Moreover, that line will not even be needed. The combined processing capacity of Western Canada's oil refineries and existing major export pipelines from the region will exceed oil production forecasts until sometime early in the next decade, according to the Canadian Association of Petroleum Producers [Robert Campbell, "If Keystone XL Dies, Does China Win? No," Reuters, 2011.11.10].

5 Comments

  1. JohnKelley 2011.11.11

    Exactly. We must discipline the engineers and politicians to use infrastructure corridors; to stop further subdividing our ranches, farms, prairies, and forests. There is little reason for a "new" pipeline route, or for that matter a "new" powerline route bisecting the Black Hills.

  2. UnionCo 2011.11.11

    One alternate route would cost Keystone an additional $1.7 billion and another one would add $500 million. More environmental concerns may be associated with the new routes and residents are fighting eminent domain. The oil sands developers may decide to pipe their oil directly to the coast for shipment to China or Japan.

  3. Rick Hauffe 2011.11.12

    Here's what I don't understand. Since tar sands costs so much more and involves a much higher risk to run through a pipeline than normal crude oil, why not refine the stuff at the site where it's mined? There would be less risk and more value for Canada at the site. All this whining about an alternate route costing so much more sounds ridiculous.

  4. UnionCo 2011.11.12

    I totally agree; refine tar sands oil where it is mined or build a pipeline directly to the coast as many articles state that this oil will be shipped to China or Japan.

    Also build a refinery near the Bakken oil fields, and stop the planned refinery (in southeastern SD) on the best farmland in South Dakota.

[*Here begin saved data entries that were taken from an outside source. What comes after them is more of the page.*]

Lemma next_request_Ok d (g g' : GuestControl T I) r : next_request d g = (g', Ok r) ->
  (exists l, g_state g = AwaitPrepare l /\ r = Request_Prepare l /\ g_state g' = PrepareReporting l /\ g_operations g' = g_operations g) \/
  (g_state g = RepairedIdle /\ request_operation r ∉ g_operations g /\ size (g_operations g) <> MAX_SESSION_OPERATIONS /\
   g_operations g' = {[ request_operation r ]} ∪ g_operations g /\ accepted r (g_state g')).
Proof.
  unfold next_request. destruct (g_state g) as [l | | | | | | ] eqn:Hs; try done; intros Hn; apply st_bind_ok in Hn as (g1 & m & Hm & Hn);
    apply on_channel_Ok in Hm as [Hs1 Ho1].
  - left. exists l. destruct m; try done. case_bool_decide; [ | done]. subst. injection Hn as <- <-. by rewrite <- Ho1.
  - right. apply idle_accept_Ok in Hn. rewrite Ho1 in Hn. by split.
Qed.

(** ** Accounting *)

Lemma push_Ok allowance stream other chunk stream' : push allowance stream other chunk = Ok stream' ->
  stream' = stream ++ chunk /\ blen stream + other + blen chunk <= allowance.
Proof.
  unfold push, checked_add_u64. destruct (_ <=? U64_MAX); cbn; [ | done]. destruct (_ <=? U64_MAX); cbn; [ | done].
  destruct (Z.gtb_spec (blen stream + other + blen chunk) allowance); [done | ]. by intros [= <-].
Qed.

Lemma push_either (stdout : bool) a chunk a' : (if stdout then push_stdout else push_stderr) a chunk = Ok a' ->
  a' = mkAccounting (allowance a) (acc_stdout a ++ if stdout then chunk else []) (acc_stderr a ++ if stdout then [] else chunk) /\
  blen (acc_stdout a) + blen (acc_stderr a) + blen chunk <= allowance a.
Proof.
  destruct stdout; [unfold push_stdout | unfold push_stderr]; intros (stream & [-> Hle]%push_Ok & [= <-])%bind_Ok; rewrite app_nil_r; split; by try lia.
Qed.

Lemma stream_of_app b l l' : stream_of b (l ++ l') = stream_of b l ++ stream_of b l'.
Proof. unfold stream_of. by rewrite omap_app, concat_app. Qed.

Lemma stream_of_output b stdout raw : stream_of b [Output stdout raw] = if Bool.eqb stdout b then raw else [].
Proof. unfold stream_of. cbn. destruct (Bool.eqb stdout b); cbn; [apply app_nil_r | done]. Qed.

Lemma report_Ok a status r : report a status = Ok r ->
  report_status r = status /\ stdout_bytes r = blen (acc_stdout a) /\ stderr_bytes r = blen (acc_stderr a) /\ limit_reached a status = Ok true /\
  report_ok r /\ is_ok (status_fields status) = true.
Proof.
  unfold report, u32_try_from. intros (reached & Hl & Hr)%bind_Ok. destruct reached; [ | done]. cbn in Hr.
  destruct (Z.leb_spec (blen (acc_stdout a)) U32_MAX), (Z.leb_spec (blen (acc_stderr a)) U32_MAX); try done.
  pose proof (blen_nonneg (acc_stdout a)). pose proof (blen_nonneg (acc_stderr a)).
  apply map_err_Ok, report_new_spec in Hr as (-> & Hok & Hrep); [done | unfold is_uint, U32_MAX in *; lia..].
Qed.

(** ** The invariant of a session *)

Definition state_inv (launch : bytes) (events : list Event) (s : GuestState) : Prop :=
  match s with
  | AwaitPrepare o => o = launch /\ events = []
  | PrepareReporting o => o = launch /\ events = [Served (Request_Prepare launch)]
  | RepairedIdle => exists xs, events = opening launch ++ concat xs /\ Forall exchange xs
  | ExecuteStreaming x => exists xs c outs, events = opening launch ++ concat xs ++ Served (Request_Execute (ex_operation x) c) :: outs /\
      Forall exchange xs /\ outputs_ok c outs /\ ex_accounting x = mkAccounting (output_bytes c) (stream_of true outs) (stream_of false outs)
  | FilePending o => exists xs r, events = opening launch ++ concat xs ++ [Served (Request_File o r)] /\ Forall exchange xs
  | PtyPending o => exists xs r, events = opening launch ++ concat xs ++ [Served (Request_Pty o r)] /\ Forall exchange xs
  | ShutdownPending o => exists xs, events = opening launch ++ concat xs ++ [Served (Request_Shutdown o)] /\ Forall exchange xs
  end.

(** The exchange that ends here is the last of those complete. *)
Lemma finish_exchange launch xs current e : Forall exchange xs -> exchange (current ++ [e]) ->
  state_inv launch ((opening launch ++ concat xs ++ current) ++ [e]) RepairedIdle.
Proof.
  intros Hxs Hx. exists (xs ++ [current ++ [e]]). rewrite concat_app. cbn [concat]. rewrite app_nil_r, !app_assoc. split; [done | ].
  apply Forall_app. by repeat constructor.
Qed.

Lemma state_inv_conversation launch events s : state_inv launch events s -> conversation launch events.
Proof.
  unfold conversation. destruct s; cbn [state_inv].
  - intros [-> ->]. left. apply prefix_nil.
  - intros [-> ->]. left. by exists [RepairReported].
  - intros (xs & -> & Hxs). right. exists xs, []. rewrite app_nil_r. auto.
  - intros (xs & c & outs & -> & Hxs & Ho & _). right. eexists xs, _. split; [done | ]. split; [done | ]. right. by constructor.
  - intros (xs & r & -> & Hxs). right. eexists xs, _. split; [done | ]. split; [done | ]. right. constructor.
  - intros (xs & r & -> & Hxs). right. eexists xs, _. split; [done | ]. split; [done | ]. right. constructor.
  - intros (xs & -> & Hxs). right. eexists xs, _. split; [done | ]. split; [done | ]. right. constructor.
Qed.

Lemma request_inv launch events (g : GuestControl T I) d r g' : state_inv launch events (g_state g) -> next_request d g = (g', Ok r) ->
  state_inv launch (events ++ [Served r]) (g_state g').
Proof.
  intros Hinv [(l & Hs & -> & Hs' & _) | (Hs & _ & _ & _ & Hacc)]%next_request_Ok; rewrite Hs in Hinv; cbn [state_inv] in Hinv.
  - destruct Hinv as [-> ->]. by rewrite Hs'.
  - destruct Hinv as (xs & -> & Hxs). destruct r as [o | o c | o q | o q | o]; cbn in Hacc; [done | ..]; rewrite Hacc; cbn [state_inv ex_operation ex_accounting]; rewrite <- app_assoc.
    + exists xs, c, []. repeat split; [done | constructor | ]. change (output_total []) with 0. lia.
    + by exists xs, q.
    + by exists xs, q.
    + by exists xs.
Qed.

Lemma chunk_new_Ok raw chunk : chunk_new raw = Ok chunk -> chunk = raw /\ raw <> [] /\ blen raw <= MAX_OUTPUT_CHUNK_BYTES.
Proof. intros Hc. apply chunk_decode_spec. unfold chunk_decode. by rewrite Hc. Qed.

Lemma output_inv launch events (g : GuestControl T I) stdout raw d g' : state_inv launch events (g_state g) -> output raw stdout d g = (g', Ok tt) ->
  state_inv launch (events ++ [Output stdout raw]) (g_state g') /\ g_operations g' = g_operations g.
Proof.
  unfold output, refuse. intros Hinv. destruct (g_state g) as [ | | | [o a] | | | ]; try done. cbn [state_inv ex_accounting ex_operation] in *.
  destruct (chunk_new raw) as [chunk | ] eqn:Hc; [ | done]. apply chunk_new_Ok in Hc as (-> & Hne & Hlen).
  destruct ((if stdout then push_stdout else push_stderr) a raw) as [a' | ] eqn:Ha; [ | done]. apply push_either in Ha as [-> Hle].
  intros [-> Hops]%become_after. split; [ | done]. destruct Hinv as (xs & c & outs & -> & Hxs & [Hout Htot] & ->).
  cbn [allowance acc_stdout acc_stderr ex_operation] in *. exists xs, c, (outs ++ [Output stdout raw]).
  split; [by rewrite <- !app_assoc, <- app_comm_cons | ]. split; [done | ]. cbn [ex_accounting].
  rewrite !stream_of_app, !stream_of_output. split; [ | by destruct stdout].
  split; [apply Forall_app; by repeat constructor | ]. unfold output_total. rewrite !stream_of_app, !stream_of_output, !blen_app.
  destruct stdout; cbn [Bool.eqb]; change (blen []) with 0; lia.
Qed.

Lemma terminal_inv launch events (g : GuestControl T I) status d g' : state_inv launch events (g_state g) -> terminal status d g = (g', Ok tt) ->
  state_inv launch (events ++ [Ended status]) (g_state g') /\ g_operations g' = g_operations g.
Proof.
  unfold terminal, refuse. intros Hinv. destruct (g_state g) as [ | | | [o a] | | | ]; try done. cbn [state_inv ex_accounting ex_operation] in *.
  destruct (report a status) as [r | ] eqn:Hr; [ | done]. apply report_Ok in Hr as (_ & _ & _ & Hl & _).
  intros [-> Hops]%become_after. split; [ | done]. destruct Hinv as (xs & c & outs & -> & Hxs & Hout & ->).
  apply finish_exchange; [done | ]. rewrite <- app_comm_cons. constructor; [done | ]. intros ->. cbn in Hl.
  apply bind_Ok in Hl as (t & Ht & [= Heq]). apply ok_or_Ok, checked_add_u64_Some in Ht as [-> _]. cbn in Heq. unfold output_total. lia.
Qed.

Lemma report_inv launch events g e d call g' : state_inv launch events (g_state g) -> guest_report e d = Some call -> call g = (g', Ok tt) ->
  state_inv launch (events ++ [e]) (g_state g') /\ g_operations g' = g_operations g.
Proof.
  intros Hinv Hcall Hg. destruct e; cbn in Hcall; simplify_eq; [ | by apply (output_inv _ _ _ _ _ d) | by apply (terminal_inv _ _ _ _ d) | | ].
  all: [> unfold repair_complete in Hg | unfold file_outcome in Hg | unfold pty_outcome in Hg]; unfold refuse in Hg;
    destruct (g_state g); try done; apply become_after in Hg as [-> Hops]; (split; [ | done]); cbn [state_inv] in Hinv.
  - destruct Hinv as [-> ->]. by exists [].
  - destruct Hinv as (xs & r & -> & Hxs). apply finish_exchange; [done | constructor].
  - destruct Hinv as (xs & r & -> & Hxs). apply finish_exchange; [done | constructor].
Qed.

(** ** Identities *)

Definition ledger_inv (launch : bytes) (events : list Event) (g : GuestControl T I) : Prop :=
  g_operations g = {[ launch ]} ∪ list_to_set (identities events) /\ NoDup (identities events) /\
  (size (g_operations g) <= MAX_SESSION_OPERATIONS)%nat.

Lemma identities_report events e d call : guest_report e d = Some call -> identities (events ++ [e]) = identities events.
Proof. intros He. unfold identities. rewrite omap_app. destruct e; try done; cbn; by rewrite app_nil_r. Qed.

Lemma request_ledger launch events g d r g' : state_inv launch events (g_state g) -> ledger_inv launch events g -> next_request d g = (g', Ok r) ->
  ledger_inv launch (events ++ [Served r]) g'.
Proof.
  intros Hinv (Hops & Hnd & Hsize) Hr. unfold ledger_inv. unfold identities in *. rewrite omap_app. cbn.
  apply next_request_Ok in Hr as [(l & Hs & -> & Hs' & Ho) | (Hs & Hnot & Hmax & Ho & Hacc)]; rewrite Ho; rewrite Hs in Hinv.
  - destruct Hinv as [-> ->]. cbn. rewrite Hops. cbn. split; [set_solver | ]. split; [apply NoDup_singleton | by rewrite Hops in Hsize].
  - rewrite Hops in *. split; [rewrite list_to_set_app_L; set_solver | ]. split.
    + apply NoDup_app. split; [done | ]. split; [set_solver | apply NoDup_singleton].
    + rewrite size_union, size_singleton by set_solver. lia.
Qed.

Lemma guest_runs_inv channel launch events g : guest_runs channel launch events g -> state_inv launch events (g_state g) /\ ledger_inv launch events g.
Proof.
  induction 1 as [ | events g d r g' _ [IHs IHl] Hr | events g e d call g' _ [IHs IHl] He Hg].
  - split; [done | ]. split; [cbn; unfold ledger_new; set_solver | ]. split; [constructor | ]. cbn. unfold ledger_new. rewrite size_singleton. unfold MAX_SESSION_OPERATIONS. lia.
  - split; [by eapply request_inv | by eapply request_ledger].
  - destruct (report_inv _ _ _ _ _ _ _ IHs He Hg) as [Hs Ho]. split; [done | ]. unfold ledger_inv. by rewrite Ho, (identities_report _ _ _ _ He).
Qed.

Lemma identities_bounded launch events g : ledger_inv launch events g -> (length (identities events) <= MAX_SESSION_OPERATIONS)%nat.
Proof.
  intros (Hops & Hnd & Hsize). rewrite <- (size_list_to_set (C := gset bytes)) by done. rewrite Hops in Hsize. etransitivity; [ | exact Hsize].
  apply subseteq_size. set_solver.
Qed.
End conversation.

(** * Every loop of the host ends *)

Lemma guest_decode_chunk l o c : guest_decode l = Ok (Guest_Stdout o c) \/ guest_decode l = Ok (Guest_Stderr o c) -> c <> [].
Proof.
  unfold guest_decode. destruct (frame_decode l) as [f | ]; [ | naive_solver].
  assert (forall body x, chunk_decode body = Ok x -> x <> []) as Hc by (by intros body x (-> & ? & _)%chunk_decode_spec).
  destruct (frame_kind f); cbn; repeat case_match; naive_solver.
Qed.

Section returns.
Context {T I : Type} `{NoiseTransport T} `{ControlIo I}.
Implicit Types h : HostControl T I.

Lemma on_host_Ok {A} (p : ST (AuthChannel T I) (option ControlError) A) h h' a : on_host p h = (h', Ok a) ->
  exists c, p (h_channel h) = (c, Ok a) /\ h' = mkHost c (h_binding h) (h_operations h).
Proof. unfold on_host. destruct (p (h_channel h)) as [c r]. intros [= <- ->]. by exists c. Qed.

Lemma or_fail_Ok {A} stage (p : ST (AuthChannel T I) (option ChannelFailure) A) c c' a : or_fail stage p c = (c', Ok a) -> p c = (c', Ok a).
Proof. unfold or_fail. destruct (p c) as [c1 [x | [f | ]]]; [by intros [= <- <-] | done | done]. Qed.

(** What was received was decoded. *)
Lemma receive_guest_Ok stage d h h' m : on_host (or_fail stage (receive_guest d)) h = (h', Ok m) -> exists l, guest_decode l = Ok m.
Proof.
  intros (c & Hc%or_fail_Ok & _)%on_host_Ok. apply st_bind_ok in Hc as (c1 & l & _ & [= _ Hl]). exists l. by apply map_err_Ok in Hl.
Qed.

Definition room (a : OutputAccounting) : nat := Z.to_nat (allowance a - blen (acc_stdout a) - blen (acc_stderr a)).

Lemma push_room (stdout : bool) a chunk a' : chunk <> [] -> (if stdout then push_stdout else push_stderr) a chunk = Ok a' -> (room a' < room a)%nat.
Proof.
  intros Hne [-> Hle]%push_either. unfold room. cbn. rewrite !blen_app.
  assert (0 < blen chunk) by (destruct chunk; [done | unfold blen; cbn; lia]). destruct stdout; change (blen []) with 0; lia.
Qed.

  5. caheidelberger Post author | 2011.11.12

    Running a pipeline from Alberta to the Canadian West Coast is a no-go:

    "Prime Minister Stephen Harper’s office said Thursday it might bolster its public support for Enbridge’s proposed 1,200-kilometre Northern Gateway crude pipeline from Alberta to the B.C.’s West Coast, targeting Asian markets. But Potter said the project — though necessary — is a 'pipe dream,' since Ottawa can’t strong-arm those First Nations communities affected by the pipeline that are opposed" [Rebecca Penty and Dina O'Meara, "TransCanada Scrambles to Keep Keystone XL Viable," Calgary Herald, 2011.11.11].

    On refining in Canada: building more refining capacity in Alberta would create all sorts of jobs for Canadians and allow them to reap the benefits of adding value to the product on their territory. However, building the two refineries necessary to handle the excess supply in Alberta would cost up to $20 billion, which the Canadian natural resource minister says is not economically viable.